Extracted material
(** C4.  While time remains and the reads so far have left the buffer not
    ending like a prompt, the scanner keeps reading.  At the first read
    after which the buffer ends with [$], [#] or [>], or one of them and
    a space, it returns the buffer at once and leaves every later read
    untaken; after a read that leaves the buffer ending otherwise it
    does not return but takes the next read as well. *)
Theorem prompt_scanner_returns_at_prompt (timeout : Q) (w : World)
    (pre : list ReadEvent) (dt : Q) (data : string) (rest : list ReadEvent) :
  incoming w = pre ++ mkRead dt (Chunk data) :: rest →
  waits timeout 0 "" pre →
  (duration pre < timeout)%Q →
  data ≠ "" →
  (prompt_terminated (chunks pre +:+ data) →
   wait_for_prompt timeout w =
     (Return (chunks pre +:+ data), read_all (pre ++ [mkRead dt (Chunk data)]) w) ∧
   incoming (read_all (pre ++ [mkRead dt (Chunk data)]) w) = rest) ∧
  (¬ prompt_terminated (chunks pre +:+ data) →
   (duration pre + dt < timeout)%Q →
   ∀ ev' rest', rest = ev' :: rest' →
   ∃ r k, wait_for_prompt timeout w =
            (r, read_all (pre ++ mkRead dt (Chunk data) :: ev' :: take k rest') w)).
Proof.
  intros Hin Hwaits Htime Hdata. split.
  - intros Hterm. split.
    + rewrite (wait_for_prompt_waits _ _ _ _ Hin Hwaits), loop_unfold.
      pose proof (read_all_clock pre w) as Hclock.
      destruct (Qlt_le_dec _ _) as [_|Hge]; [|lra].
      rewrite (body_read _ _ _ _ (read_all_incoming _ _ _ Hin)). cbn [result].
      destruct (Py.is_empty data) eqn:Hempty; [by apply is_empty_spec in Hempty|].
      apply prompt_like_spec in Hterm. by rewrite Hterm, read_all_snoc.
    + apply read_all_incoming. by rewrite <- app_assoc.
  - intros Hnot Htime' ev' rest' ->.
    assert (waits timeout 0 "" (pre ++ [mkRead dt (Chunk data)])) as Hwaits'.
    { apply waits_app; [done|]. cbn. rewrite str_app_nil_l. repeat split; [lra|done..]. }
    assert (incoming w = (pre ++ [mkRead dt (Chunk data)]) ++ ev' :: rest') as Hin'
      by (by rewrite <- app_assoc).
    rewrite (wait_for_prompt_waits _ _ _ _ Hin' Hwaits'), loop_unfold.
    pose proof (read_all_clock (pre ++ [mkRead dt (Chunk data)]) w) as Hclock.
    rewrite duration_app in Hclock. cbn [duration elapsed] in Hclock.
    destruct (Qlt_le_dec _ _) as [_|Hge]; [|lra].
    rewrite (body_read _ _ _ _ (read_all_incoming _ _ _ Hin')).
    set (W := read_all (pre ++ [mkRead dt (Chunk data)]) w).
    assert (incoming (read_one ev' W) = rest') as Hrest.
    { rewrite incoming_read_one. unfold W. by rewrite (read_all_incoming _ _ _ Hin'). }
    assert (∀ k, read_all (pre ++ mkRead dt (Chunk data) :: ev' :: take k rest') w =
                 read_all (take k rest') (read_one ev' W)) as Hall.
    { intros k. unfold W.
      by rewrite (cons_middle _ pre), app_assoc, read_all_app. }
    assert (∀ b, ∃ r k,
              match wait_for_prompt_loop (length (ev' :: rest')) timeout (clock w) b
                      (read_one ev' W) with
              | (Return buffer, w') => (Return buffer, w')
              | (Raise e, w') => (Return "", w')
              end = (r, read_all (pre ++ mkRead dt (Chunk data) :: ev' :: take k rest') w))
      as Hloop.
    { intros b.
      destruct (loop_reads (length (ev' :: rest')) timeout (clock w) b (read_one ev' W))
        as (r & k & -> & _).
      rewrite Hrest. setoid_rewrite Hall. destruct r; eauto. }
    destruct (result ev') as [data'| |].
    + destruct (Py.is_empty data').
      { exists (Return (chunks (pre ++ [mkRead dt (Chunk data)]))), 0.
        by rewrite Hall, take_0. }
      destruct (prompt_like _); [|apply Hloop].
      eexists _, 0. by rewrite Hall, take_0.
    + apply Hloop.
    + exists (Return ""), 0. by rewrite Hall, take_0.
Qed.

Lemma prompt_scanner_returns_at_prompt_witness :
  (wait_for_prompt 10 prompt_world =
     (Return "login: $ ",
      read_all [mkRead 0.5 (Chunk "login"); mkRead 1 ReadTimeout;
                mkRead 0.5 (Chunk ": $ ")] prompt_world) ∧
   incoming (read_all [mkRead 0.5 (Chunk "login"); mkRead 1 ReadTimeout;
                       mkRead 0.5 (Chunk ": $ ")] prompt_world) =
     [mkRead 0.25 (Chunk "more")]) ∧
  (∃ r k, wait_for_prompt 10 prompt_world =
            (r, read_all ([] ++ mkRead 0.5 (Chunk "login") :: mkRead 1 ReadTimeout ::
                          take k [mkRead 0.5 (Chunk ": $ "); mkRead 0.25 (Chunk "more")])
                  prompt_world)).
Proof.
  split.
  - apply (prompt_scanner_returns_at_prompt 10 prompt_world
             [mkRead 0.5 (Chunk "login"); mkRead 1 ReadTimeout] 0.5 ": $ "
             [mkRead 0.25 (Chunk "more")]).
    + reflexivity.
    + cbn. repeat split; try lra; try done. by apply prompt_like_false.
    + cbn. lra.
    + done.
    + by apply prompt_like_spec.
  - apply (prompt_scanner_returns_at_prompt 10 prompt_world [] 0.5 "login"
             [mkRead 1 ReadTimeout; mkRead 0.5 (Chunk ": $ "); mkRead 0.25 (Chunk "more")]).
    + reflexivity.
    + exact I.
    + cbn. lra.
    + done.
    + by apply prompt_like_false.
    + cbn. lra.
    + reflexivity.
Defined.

About this exercise
Which of the lines above include the string "length"? Pick them out and copy them.

Written solution
              match wait_for_prompt_loop (length (ev' :: rest')) timeout (clock w) b
      destruct (loop_reads (length (ev' :: rest')) timeout (clock w) b (read_one ev' W))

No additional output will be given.